Consumers are the lifeblood of organizations. Without people buying products or services, business can’t survive. Without a committed and engaged workforce, the business can struggle to deliver to its customers. Yet, consumers and job candidates are often treated very differently by organizations.
As customers, we often feel well looked after. A great example of this was after making my first order with a large online retailer, I received a personalized video from the CEO. He thanked me for being a customer, and briefly explained what the business was trying to achieve. I was impressed. It made me feel important. But, most importantly they backed up their words with action and outstanding customer service. So, with examples like this, we feel the organization values us and our business.
Yet, do candidates feel the same?
Broadly speaking, the various threads on social media, articles published, and general conversation indicates that candidates are not getting the same warm and fuzzy feeling! Personally, I can testify that on a scale of one to 10, the experiences I had over a five-month job hunt period averaged around a four. Maybe five -- if I was feeling generous!
The labor market in the U.S. is tight. In fact, at 4.1%, statistically, we are at what is considered to be almost full employment.*. The labor situation has been tightening for quite some time and predictions of skills shortages have been aired frequently over the past several months. They mostly exist in healthcare, technology, education, manufacturing and finance.**
Yet, a lot of organizations don’t seem to be adapting to the market forces. It’s hard to say why. Could it be lack of understanding of impact on their workforce? Are they under resourcing the talent attraction function? Or, have organizations become too reliant on processes that are driven by internal efficiency, rather than candidate engagement? (<--Click to tweet!)
The answer could very well be a combination of all of the above!

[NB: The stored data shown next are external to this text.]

(** * Board state of the scrabble solver

    A shallow embedding of [board/board.py] and of the search driver of
    [main.py].  Python integers are unbounded, so coordinates are [Z]; a
    letter is a Python string, so it is a [string]; the board dictionary
    (a [defaultdict] whose default factory returns [None]) is a finite map
    from positions to optional tiles.  Exceptions are values of [error];
    functions that can raise return a [result]. *)

From stdpp Require Import gmap strings list fin_maps sorting.
From Stdlib Require Import ZArith Lia.

Local Open Scope Z_scope.

(** ** Geometry *)

Definition Position : Type := Z * Z.

Definition px (p : Position) : Z := p.1.
Definition py (p : Position) : Z := p.2.

(** [Position.extend] *)
Definition extend (p : Position) (scalar : Z) : Position :=
  (px p * scalar, py p * scalar).

(** The two direction singletons.  [dvec] is the tuple a direction holds. *)
Inductive Direction := DOWN | ACROSS.

Definition dvec (d : Direction) : Position :=
  match d with
  | DOWN => (0, 1)
  | ACROSS => (1, 0)
  end.

Definition orthogonal (d : Direction) : Direction :=
  match d with
  | DOWN => ACROSS
  | ACROSS => DOWN
  end.

Definition opposite (d : Direction) : Position :=
  match d with
  | DOWN => (0, -1)
  | ACROSS => (-1, 0)
  end.

#[global] Instance Direction_eq_dec : EqDecision Direction.
Proof. solve_decision. Defined.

It is vital to remember that candidates are potential customers, and that a bad recruitment experience can affect a purchasing decision at some point later. Also, if a company has invested heavily in developing an employer brand, all the good work can unravel quickly with frequent bad experiences. (<--Click to tweet!)

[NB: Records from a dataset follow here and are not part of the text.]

(** * Minesweeper: the game engine of [X-Assignments/X-Minesweeper.py]

    A shallow embedding of the class [Minesweeper], and of the methods of
    the GUI class [MinesweeperGUI] that call into it, with the proofs of
    its specification.

    Modelling conventions.
    - Python integers are [Z]; a Python list is a [list], indexed the way
      Python indexes it: a negative index counts from the end, an index
      outside [[-len, len)] raises [IndexError].
    - The object's fields are a record; a method is a function from the
      object to a result: a normal return with the new object, an exception
      with the object as it was when the exception was raised, or
      [Unfinished] when the random draws given to the sampling loop ran out
      before the method returned.
    - [random.randint] reads its raw values from an explicit list of draws.
    - The interpreter's recursion limit is modelled where the depth of the
      calls is not bounded by the program text, that is in [reveal]: a call
      is made with the number of frames the interpreter still allows; the
      call of a method takes one of them, and where none is left the call
      raises [RecursionError]; no handler catches it, so it goes up through
      the callers and leaves the object as it then is.  Builtins and
      operators take no frame (the limit counts the calls of Python
      functions, as CPython does since 3.12).  The number of frames is a
      parameter of every call from outside, and the theorems quantify
      over it.  The calls that the constructor makes are of bounded depth
      and are taken to have their frames. *)

From Stdlib Require Import ZArith Lia String DecimalString.
From stdpp Require Import base tactics option list numbers.

Local Open Scope string_scope.
Local Open Scope list_scope.
Local Open Scope Z_scope.

(** ** Python values and lists *)

(** [range(n)] and [range(a, b)]. *)
Definition range2 (a b : Z) : list Z :=
  map (fun k => a + Z.of_nat k) (seq 0 (Z.to_nat (b - a))).

Definition range (n : Z) : list Z := range2 0 n.

(** The position a Python index denotes in a list of length [n]. *)
Definition py_index (n : nat) (i : Z) : option nat :=
  if (0 <=? i) && (i <? Z.of_nat n) then Some (Z.to_nat i)
  else if (- Z.of_nat n <=? i) && (i <? 0) then Some (Z.to_nat (Z.of_nat n + i))
  else None.

(** [l[i]] and [l[i] = x]; [None] stands for [IndexError]. *)
Definition getitem {A} (l : list A) (i : Z) : option A :=
  k ← py_index (length l) i; l !! k.

Definition setitem {A} (l : list A) (i : Z) (x : A) : option (list A) :=
  k ← py_index (length l) i; Some (<[k:=x]> l).

(** [g[r][c]] and [g[r][c] = x] on a list of rows.  The rows of both grids
    are built by separate evaluations of the inner comprehension, so no two
    rows are the same object and updating a row in place is updating that
    row of the grid. *)
Definition grid_get {A} (g : list (list A)) (r c : Z) : option A :=
  row ← getitem g r; getitem row c.

Definition grid_set {A} (g : list (list A)) (r c : Z) (x : A)
  : option (list (list A)) :=
  row ← getitem g r; row' ← setitem row c x; setitem g r row'.

(** A cell of [board]: the string ['M'] or an integer. *)
Inductive cell := Mine | Count (n : Z).

Definition cell_eqb (a b : cell) : bool :=
  match a, b with
  | Mine, Mine => true
  | Count n, Count m => n =? m
  | _, _ => false
  end.

(** [str(x)] for a cell of [board]. *)
Definition str (x : cell) : string :=
  match x with
  | Mine => "M"
  | Count n => NilZero.string_of_int (Z.to_int n)
  end.

(** ** The object and the method monad *)

Record Minesweeper := mkMinesweeper {
  rows : Z;
  cols : Z;
  num_mines : Z;
  board : list (list cell);
  visible_board : list (list string);
  game_over : bool;
  win : bool
}.

Definition set_board (b : list (list cell)) (g : Minesweeper) : Minesweeper :=
  mkMinesweeper (rows g) (cols g) (num_mines g) b (visible_board g)
                (game_over g) (win g).

Definition set_visible_board (v : list (list string)) (g : Minesweeper)
  : Minesweeper :=
  mkMinesweeper (rows g) (cols g) (num_mines g) (board g) v
                (game_over g) (win g).

Definition set_game_over (b : bool) (g : Minesweeper) : Minesweeper :=
  mkMinesweeper (rows g) (cols g) (num_mines g) (board g) (visible_board g)
                b (win g).

Definition set_win (b : bool) (g : Minesweeper) : Minesweeper :=
  mkMinesweeper (rows g) (cols g) (num_mines g) (board g) (visible_board g)
                (game_over g) b.

Inductive exn := IndexError | ValueError | RecursionError.

Inductive res (A : Type) :=
| Ok (a : A) (g : Minesweeper)
| Raise (e : exn) (g : Minesweeper)
| Unfinished.
Arguments Ok {A} a g.
Arguments Raise {A} e g.
Arguments Unfinished {A}.

Definition Py (A : Type) : Type := Minesweeper -> res A.

Definition py_ret {A} (a : A) : Py A := fun g => Ok a g.

Definition py_bind {A B} (m : Py A) (k : A -> Py B) : Py B :=
  fun g => match m g with
           | Ok a g' => k a g'
           | Raise e g' => Raise e g'
           | Unfinished => Unfinished
           end.

Notation "'let*' x := m 'in' k" := (py_bind m (fun x => k))
  (at level 10, x pattern, m at level 100, k at level 200, only parsing).
Notation "m ';;;' k" := (py_bind m (fun _ => k))
  (at level 100, k at level 200, right associativity, only parsing).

Whilst word of mouth has always been a strong form of person-to-person communication, social media has become a platform for instantaneous commentary – both good and bad. The viral effect can be impossible to manage, so by putting guardrails in the recruitment process to ensure effective and courteous communication with candidates, there can be strong, positive effects.
It’s a well-worn cliché, but always treat others how you would want to be treated. With courtesy and respect, and making them feel they were important to you.
What if the candidate is being declined? Then, even though you may be delivering bad news, the candidate will walk away from the process thinking, ‘I’d like to work at that organization one day.’ According to the Talent Board’s annual North American Candidate Experience Awards, in 2017, 74% of candidates who have a great overall experience throughout a company’s recruitment process are more likely to apply again, refer others, and buy products and/or services.
If you can achieve that, then it’s been a great outcome for you, the candidate, and the authenticity of your employer brand.